Dataset entries
++++++++
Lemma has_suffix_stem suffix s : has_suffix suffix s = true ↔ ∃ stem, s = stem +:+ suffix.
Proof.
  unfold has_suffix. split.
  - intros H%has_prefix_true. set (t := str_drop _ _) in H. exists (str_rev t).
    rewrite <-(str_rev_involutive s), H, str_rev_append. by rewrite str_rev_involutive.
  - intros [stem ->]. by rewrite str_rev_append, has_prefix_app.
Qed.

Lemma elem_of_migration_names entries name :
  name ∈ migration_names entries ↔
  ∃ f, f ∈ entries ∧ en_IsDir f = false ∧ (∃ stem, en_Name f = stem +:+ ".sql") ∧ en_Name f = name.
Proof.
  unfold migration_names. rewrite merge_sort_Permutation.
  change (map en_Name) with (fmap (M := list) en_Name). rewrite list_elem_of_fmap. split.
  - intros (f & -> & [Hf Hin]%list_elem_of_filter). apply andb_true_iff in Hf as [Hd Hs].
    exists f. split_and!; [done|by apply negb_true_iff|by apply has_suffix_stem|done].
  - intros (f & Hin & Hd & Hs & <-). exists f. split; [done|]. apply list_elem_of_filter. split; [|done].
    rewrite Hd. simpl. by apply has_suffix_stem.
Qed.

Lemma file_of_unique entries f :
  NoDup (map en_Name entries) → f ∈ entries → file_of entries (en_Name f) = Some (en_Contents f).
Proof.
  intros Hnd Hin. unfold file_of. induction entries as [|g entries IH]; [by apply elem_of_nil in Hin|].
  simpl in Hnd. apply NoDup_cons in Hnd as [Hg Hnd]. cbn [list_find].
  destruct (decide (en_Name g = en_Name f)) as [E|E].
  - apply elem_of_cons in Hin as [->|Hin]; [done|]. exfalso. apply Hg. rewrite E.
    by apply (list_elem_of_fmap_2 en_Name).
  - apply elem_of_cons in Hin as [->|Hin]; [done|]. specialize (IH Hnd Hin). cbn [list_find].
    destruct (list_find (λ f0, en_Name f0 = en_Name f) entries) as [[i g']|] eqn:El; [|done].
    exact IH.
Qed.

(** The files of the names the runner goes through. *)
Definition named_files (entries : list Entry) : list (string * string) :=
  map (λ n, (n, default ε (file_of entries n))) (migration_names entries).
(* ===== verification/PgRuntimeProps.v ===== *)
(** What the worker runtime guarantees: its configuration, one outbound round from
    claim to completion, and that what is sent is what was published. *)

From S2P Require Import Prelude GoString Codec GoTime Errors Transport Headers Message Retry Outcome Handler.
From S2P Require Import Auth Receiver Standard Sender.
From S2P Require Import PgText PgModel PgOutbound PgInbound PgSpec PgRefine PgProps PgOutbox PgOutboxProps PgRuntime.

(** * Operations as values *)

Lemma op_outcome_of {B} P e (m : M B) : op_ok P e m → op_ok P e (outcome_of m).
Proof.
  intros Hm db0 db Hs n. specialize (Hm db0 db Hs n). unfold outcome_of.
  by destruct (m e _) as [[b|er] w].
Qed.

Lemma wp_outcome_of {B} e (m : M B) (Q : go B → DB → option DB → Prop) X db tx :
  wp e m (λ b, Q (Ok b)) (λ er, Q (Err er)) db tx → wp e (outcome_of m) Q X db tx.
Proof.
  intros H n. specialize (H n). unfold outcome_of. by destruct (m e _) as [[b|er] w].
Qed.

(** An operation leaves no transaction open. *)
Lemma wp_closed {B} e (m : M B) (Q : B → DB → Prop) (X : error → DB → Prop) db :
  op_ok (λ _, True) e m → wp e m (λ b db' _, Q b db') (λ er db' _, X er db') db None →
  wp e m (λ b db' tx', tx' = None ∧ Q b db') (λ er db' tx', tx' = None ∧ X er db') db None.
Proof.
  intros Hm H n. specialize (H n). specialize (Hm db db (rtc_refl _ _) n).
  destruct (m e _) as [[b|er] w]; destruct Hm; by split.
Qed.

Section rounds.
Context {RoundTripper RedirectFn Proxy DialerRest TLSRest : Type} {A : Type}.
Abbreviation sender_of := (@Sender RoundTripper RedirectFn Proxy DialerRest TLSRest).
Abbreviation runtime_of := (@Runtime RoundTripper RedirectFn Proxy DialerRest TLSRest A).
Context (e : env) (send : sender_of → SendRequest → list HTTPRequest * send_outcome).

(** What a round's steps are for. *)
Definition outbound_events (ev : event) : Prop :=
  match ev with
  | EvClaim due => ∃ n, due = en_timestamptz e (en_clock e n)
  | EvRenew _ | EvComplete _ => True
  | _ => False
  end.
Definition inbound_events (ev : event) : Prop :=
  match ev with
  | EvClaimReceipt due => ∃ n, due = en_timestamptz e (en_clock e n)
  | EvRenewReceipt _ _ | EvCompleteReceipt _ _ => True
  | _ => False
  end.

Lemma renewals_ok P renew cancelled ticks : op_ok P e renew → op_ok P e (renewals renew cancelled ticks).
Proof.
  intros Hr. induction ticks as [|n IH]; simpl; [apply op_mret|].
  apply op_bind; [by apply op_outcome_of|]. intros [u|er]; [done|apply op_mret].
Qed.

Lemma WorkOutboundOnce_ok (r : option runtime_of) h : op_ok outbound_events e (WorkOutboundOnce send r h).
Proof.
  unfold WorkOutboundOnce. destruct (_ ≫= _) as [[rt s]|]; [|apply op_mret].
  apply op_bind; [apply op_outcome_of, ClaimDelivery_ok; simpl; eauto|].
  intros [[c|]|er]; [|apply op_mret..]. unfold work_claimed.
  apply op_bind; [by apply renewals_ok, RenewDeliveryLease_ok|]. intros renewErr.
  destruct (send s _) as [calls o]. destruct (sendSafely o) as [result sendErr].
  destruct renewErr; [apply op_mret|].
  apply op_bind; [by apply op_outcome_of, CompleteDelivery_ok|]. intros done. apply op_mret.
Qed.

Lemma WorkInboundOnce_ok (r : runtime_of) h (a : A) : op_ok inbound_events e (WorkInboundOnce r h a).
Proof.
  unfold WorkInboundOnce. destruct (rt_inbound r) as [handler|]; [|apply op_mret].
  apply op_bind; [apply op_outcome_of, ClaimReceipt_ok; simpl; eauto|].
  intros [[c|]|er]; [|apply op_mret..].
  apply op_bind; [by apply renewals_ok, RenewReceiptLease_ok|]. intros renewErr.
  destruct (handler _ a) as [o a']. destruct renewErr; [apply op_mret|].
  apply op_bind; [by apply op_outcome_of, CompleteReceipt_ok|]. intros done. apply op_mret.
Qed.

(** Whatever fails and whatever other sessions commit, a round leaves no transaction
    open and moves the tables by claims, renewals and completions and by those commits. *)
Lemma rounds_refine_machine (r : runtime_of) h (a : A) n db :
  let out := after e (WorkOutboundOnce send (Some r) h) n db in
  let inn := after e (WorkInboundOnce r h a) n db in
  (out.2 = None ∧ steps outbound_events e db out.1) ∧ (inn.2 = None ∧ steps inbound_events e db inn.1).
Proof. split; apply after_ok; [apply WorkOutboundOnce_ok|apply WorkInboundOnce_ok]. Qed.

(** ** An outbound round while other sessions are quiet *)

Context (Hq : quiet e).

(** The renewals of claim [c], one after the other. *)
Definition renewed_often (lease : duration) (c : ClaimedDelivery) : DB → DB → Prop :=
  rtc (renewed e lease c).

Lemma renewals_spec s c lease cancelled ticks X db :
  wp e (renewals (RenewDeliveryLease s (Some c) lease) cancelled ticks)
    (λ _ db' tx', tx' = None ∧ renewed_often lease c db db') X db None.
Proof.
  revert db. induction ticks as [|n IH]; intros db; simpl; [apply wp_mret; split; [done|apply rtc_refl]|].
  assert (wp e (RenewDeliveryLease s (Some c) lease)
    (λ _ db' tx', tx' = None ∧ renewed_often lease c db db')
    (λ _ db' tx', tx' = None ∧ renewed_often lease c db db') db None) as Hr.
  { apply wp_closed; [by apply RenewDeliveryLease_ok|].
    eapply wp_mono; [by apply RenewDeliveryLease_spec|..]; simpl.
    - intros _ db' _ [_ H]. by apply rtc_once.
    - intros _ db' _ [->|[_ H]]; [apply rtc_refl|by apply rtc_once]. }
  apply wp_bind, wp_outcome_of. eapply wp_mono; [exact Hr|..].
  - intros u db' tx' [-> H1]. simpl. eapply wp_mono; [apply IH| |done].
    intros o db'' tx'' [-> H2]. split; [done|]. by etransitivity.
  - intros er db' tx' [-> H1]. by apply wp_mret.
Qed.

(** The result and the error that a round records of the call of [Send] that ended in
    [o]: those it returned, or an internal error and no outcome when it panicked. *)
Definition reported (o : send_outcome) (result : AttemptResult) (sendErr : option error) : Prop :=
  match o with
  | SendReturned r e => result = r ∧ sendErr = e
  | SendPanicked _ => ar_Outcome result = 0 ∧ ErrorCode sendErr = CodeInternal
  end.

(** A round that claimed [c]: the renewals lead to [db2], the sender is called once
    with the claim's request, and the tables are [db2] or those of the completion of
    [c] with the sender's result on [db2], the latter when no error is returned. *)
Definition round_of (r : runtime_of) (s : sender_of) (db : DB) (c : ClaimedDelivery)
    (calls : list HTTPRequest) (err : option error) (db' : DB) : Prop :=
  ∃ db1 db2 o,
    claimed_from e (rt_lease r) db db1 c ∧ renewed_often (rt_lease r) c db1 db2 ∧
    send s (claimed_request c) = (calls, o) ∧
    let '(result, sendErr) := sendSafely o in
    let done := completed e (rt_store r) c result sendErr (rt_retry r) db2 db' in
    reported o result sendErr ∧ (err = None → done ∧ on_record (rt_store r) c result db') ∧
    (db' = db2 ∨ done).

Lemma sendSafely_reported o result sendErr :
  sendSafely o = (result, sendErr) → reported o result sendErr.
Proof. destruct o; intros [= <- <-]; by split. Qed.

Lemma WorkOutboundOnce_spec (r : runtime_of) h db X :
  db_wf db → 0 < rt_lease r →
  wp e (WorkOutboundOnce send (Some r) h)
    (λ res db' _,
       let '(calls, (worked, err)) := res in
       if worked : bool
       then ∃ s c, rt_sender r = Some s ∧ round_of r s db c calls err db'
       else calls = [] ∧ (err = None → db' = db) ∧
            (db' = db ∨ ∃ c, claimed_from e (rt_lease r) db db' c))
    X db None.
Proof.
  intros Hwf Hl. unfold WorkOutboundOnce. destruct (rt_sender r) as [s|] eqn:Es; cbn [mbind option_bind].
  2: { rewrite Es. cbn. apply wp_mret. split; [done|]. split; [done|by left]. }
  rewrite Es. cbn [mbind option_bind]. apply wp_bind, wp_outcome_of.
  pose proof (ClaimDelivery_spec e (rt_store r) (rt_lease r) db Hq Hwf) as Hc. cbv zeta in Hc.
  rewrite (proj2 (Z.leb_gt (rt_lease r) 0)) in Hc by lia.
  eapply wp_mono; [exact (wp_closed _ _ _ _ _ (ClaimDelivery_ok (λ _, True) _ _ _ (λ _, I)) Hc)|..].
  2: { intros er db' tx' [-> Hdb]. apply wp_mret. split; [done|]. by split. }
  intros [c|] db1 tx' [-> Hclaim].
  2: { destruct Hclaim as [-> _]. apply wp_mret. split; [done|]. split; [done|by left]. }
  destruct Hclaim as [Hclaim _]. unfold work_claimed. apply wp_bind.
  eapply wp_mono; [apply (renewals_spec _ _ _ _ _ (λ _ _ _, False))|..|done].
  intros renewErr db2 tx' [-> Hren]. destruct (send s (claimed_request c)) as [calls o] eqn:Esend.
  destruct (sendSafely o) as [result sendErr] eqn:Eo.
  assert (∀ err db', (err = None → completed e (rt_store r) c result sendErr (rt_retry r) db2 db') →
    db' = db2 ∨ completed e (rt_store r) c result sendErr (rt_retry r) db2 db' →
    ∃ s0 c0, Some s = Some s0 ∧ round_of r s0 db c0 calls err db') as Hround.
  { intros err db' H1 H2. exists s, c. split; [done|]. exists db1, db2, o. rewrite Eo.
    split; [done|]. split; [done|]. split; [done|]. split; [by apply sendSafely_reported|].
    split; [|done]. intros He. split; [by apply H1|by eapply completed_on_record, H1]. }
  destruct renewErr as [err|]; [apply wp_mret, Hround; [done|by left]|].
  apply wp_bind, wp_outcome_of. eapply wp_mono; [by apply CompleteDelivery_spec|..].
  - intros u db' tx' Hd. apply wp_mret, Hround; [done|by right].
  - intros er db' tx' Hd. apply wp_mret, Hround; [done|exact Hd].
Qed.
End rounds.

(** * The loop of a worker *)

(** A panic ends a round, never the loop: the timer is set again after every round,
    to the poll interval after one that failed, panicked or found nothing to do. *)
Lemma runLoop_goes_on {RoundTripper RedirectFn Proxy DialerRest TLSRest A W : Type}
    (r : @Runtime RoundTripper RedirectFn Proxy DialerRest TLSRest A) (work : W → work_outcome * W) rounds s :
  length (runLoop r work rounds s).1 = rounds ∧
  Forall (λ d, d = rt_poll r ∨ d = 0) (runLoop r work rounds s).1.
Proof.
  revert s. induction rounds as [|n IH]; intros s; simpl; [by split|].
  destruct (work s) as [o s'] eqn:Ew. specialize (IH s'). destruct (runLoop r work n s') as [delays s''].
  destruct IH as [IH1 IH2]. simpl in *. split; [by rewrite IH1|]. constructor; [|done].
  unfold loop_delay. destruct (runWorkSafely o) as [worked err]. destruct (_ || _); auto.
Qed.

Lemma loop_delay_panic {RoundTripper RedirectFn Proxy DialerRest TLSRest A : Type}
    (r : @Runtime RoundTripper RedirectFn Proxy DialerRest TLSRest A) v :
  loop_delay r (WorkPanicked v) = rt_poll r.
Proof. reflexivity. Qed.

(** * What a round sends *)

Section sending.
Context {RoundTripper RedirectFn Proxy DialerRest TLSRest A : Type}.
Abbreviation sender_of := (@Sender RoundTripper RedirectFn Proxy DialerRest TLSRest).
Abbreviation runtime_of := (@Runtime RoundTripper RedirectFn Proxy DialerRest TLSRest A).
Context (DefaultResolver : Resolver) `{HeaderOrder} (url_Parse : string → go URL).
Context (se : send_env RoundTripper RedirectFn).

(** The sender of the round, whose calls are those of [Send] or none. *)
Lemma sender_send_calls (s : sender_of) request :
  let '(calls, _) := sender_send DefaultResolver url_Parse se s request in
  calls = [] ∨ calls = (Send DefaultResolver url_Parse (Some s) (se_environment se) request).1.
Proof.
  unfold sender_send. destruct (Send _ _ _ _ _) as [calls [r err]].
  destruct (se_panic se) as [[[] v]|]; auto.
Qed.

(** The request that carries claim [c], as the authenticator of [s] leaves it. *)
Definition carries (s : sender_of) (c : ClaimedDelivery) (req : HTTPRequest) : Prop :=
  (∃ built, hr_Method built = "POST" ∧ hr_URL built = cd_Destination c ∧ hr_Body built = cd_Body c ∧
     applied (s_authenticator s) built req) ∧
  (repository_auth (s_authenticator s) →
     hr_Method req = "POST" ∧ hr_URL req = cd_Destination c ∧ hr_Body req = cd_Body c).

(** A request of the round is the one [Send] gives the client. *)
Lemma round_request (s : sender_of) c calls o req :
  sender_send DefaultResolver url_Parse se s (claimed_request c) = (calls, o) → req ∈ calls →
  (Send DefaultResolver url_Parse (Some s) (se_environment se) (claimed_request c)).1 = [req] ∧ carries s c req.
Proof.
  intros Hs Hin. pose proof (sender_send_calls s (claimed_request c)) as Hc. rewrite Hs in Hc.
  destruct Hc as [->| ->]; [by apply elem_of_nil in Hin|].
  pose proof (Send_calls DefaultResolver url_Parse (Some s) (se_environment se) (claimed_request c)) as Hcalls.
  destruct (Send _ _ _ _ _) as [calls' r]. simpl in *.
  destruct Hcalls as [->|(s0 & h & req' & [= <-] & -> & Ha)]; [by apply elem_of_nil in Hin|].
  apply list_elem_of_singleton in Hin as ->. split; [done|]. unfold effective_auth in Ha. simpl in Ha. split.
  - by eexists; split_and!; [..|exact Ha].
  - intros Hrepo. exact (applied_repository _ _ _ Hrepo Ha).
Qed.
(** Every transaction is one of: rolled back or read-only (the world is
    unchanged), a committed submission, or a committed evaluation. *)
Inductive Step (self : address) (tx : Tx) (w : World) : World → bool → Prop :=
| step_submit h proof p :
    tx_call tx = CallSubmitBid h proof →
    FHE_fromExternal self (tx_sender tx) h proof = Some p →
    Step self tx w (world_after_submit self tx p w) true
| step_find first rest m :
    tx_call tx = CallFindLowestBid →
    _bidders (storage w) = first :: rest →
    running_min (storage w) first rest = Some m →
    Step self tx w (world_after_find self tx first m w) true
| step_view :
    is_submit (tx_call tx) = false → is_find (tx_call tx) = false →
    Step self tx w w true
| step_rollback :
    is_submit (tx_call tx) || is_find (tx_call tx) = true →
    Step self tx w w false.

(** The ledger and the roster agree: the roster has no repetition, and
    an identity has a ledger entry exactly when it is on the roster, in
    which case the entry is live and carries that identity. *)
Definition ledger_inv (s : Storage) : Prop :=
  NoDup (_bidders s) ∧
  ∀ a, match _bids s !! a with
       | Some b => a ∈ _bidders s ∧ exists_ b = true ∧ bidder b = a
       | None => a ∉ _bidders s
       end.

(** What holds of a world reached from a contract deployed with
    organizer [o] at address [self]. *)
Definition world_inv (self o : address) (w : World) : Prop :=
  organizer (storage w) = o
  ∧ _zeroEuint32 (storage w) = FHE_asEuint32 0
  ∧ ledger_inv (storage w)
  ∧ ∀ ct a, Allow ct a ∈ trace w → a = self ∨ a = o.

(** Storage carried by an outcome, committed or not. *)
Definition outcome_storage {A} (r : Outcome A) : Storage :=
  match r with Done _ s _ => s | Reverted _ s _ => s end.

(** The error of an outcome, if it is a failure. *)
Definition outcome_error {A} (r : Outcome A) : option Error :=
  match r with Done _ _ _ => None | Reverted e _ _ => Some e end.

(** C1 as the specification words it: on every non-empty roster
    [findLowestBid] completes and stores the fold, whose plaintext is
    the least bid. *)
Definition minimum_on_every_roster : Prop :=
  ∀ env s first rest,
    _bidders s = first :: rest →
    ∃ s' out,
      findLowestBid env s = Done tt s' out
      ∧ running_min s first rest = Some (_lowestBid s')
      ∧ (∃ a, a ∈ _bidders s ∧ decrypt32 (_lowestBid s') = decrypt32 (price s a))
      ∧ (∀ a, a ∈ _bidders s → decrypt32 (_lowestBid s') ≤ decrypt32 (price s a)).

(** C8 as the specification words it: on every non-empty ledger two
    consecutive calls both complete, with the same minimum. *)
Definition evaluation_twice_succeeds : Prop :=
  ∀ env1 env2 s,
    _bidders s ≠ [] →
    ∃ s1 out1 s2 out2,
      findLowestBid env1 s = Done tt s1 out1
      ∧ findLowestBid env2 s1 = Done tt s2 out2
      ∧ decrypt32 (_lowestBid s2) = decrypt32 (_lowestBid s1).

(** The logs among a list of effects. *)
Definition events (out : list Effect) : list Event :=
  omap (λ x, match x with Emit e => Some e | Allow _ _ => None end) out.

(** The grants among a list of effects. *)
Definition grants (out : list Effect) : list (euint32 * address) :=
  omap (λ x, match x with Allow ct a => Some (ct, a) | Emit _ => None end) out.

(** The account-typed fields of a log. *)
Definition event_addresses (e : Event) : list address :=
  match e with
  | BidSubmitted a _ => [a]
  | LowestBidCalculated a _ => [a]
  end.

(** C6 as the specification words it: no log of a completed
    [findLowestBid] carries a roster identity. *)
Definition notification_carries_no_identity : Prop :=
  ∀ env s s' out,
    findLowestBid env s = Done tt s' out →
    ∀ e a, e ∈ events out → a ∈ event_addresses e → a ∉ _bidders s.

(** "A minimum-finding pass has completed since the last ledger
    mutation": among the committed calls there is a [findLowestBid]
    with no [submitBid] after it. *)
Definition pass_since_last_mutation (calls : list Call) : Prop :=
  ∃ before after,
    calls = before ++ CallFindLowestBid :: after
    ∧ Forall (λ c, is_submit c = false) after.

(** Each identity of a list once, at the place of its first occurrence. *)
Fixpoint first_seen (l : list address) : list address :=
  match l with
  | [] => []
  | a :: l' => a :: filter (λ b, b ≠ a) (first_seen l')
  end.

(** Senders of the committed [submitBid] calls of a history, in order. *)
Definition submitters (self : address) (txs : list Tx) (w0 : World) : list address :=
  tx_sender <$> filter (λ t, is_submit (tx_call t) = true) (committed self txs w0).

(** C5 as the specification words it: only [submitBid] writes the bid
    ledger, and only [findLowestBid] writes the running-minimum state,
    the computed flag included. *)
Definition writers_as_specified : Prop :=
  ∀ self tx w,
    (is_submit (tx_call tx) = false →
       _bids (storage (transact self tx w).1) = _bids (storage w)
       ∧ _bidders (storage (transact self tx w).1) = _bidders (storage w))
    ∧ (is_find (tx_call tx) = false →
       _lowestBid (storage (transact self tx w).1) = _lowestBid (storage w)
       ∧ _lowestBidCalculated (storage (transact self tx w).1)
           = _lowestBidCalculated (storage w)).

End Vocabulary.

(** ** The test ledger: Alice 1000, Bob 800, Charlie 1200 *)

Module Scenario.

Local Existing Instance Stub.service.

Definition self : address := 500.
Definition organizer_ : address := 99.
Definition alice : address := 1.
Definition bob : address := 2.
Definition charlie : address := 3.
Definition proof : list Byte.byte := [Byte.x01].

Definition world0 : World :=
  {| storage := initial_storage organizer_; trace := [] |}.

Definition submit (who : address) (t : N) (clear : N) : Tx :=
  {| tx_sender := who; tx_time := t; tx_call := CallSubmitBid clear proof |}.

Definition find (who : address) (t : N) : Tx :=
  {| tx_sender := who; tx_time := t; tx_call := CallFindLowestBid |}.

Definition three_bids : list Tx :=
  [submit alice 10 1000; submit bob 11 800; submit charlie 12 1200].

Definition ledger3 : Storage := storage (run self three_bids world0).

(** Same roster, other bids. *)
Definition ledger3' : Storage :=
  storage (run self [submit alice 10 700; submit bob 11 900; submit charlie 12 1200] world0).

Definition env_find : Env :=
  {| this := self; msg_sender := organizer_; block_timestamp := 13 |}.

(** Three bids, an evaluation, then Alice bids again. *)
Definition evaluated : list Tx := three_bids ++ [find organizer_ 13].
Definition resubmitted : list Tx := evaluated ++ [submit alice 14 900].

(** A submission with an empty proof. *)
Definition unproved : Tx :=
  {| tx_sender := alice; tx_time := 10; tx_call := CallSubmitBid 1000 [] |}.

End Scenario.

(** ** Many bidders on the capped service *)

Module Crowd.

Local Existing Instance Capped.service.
++++++++
PROBLEM DETAILS: Output, please, only the lines running from the start of the entries through the line that contains "From S2P Require Import Auth", including both of those lines.

EXERCISE RESPONSE:
Lemma has_suffix_stem suffix s : has_suffix suffix s = true ↔ ∃ stem, s = stem +:+ suffix.
Proof.
  unfold has_suffix. split.
  - intros H%has_prefix_true. set (t := str_drop _ _) in H. exists (str_rev t).
    rewrite <-(str_rev_involutive s), H, str_rev_append. by rewrite str_rev_involutive.
  - intros [stem ->]. by rewrite str_rev_append, has_prefix_app.
Qed.

Lemma elem_of_migration_names entries name :
  name ∈ migration_names entries ↔
  ∃ f, f ∈ entries ∧ en_IsDir f = false ∧ (∃ stem, en_Name f = stem +:+ ".sql") ∧ en_Name f = name.
Proof.
  unfold migration_names. rewrite merge_sort_Permutation.
  change (map en_Name) with (fmap (M := list) en_Name). rewrite list_elem_of_fmap. split.
  - intros (f & -> & [Hf Hin]%list_elem_of_filter). apply andb_true_iff in Hf as [Hd Hs].
    exists f. split_and!; [done|by apply negb_true_iff|by apply has_suffix_stem|done].
  - intros (f & Hin & Hd & Hs & <-). exists f. split; [done|]. apply list_elem_of_filter. split; [|done].
    rewrite Hd. simpl. by apply has_suffix_stem.
Qed.

Lemma file_of_unique entries f :
  NoDup (map en_Name entries) → f ∈ entries → file_of entries (en_Name f) = Some (en_Contents f).
Proof.
  intros Hnd Hin. unfold file_of. induction entries as [|g entries IH]; [by apply elem_of_nil in Hin|].
  simpl in Hnd. apply NoDup_cons in Hnd as [Hg Hnd]. cbn [list_find].
  destruct (decide (en_Name g = en_Name f)) as [E|E].
  - apply elem_of_cons in Hin as [->|Hin]; [done|]. exfalso. apply Hg. rewrite E.
    by apply (list_elem_of_fmap_2 en_Name).
  - apply elem_of_cons in Hin as [->|Hin]; [done|]. specialize (IH Hnd Hin). cbn [list_find].
    destruct (list_find (λ f0, en_Name f0 = en_Name f) entries) as [[i g']|] eqn:El; [|done].
    exact IH.
Qed.

(** The files of the names the runner goes through. *)
Definition named_files (entries : list Entry) : list (string * string) :=
  map (λ n, (n, default ε (file_of entries n))) (migration_names entries).
(* ===== verification/PgRuntimeProps.v ===== *)
(** What the worker runtime guarantees: its configuration, one outbound round from
    claim to completion, and that what is sent is what was published. *)

From S2P Require Import Prelude GoString Codec GoTime Errors Transport Headers Message Retry Outcome Handler.
From S2P Require Import Auth Receiver Standard Sender.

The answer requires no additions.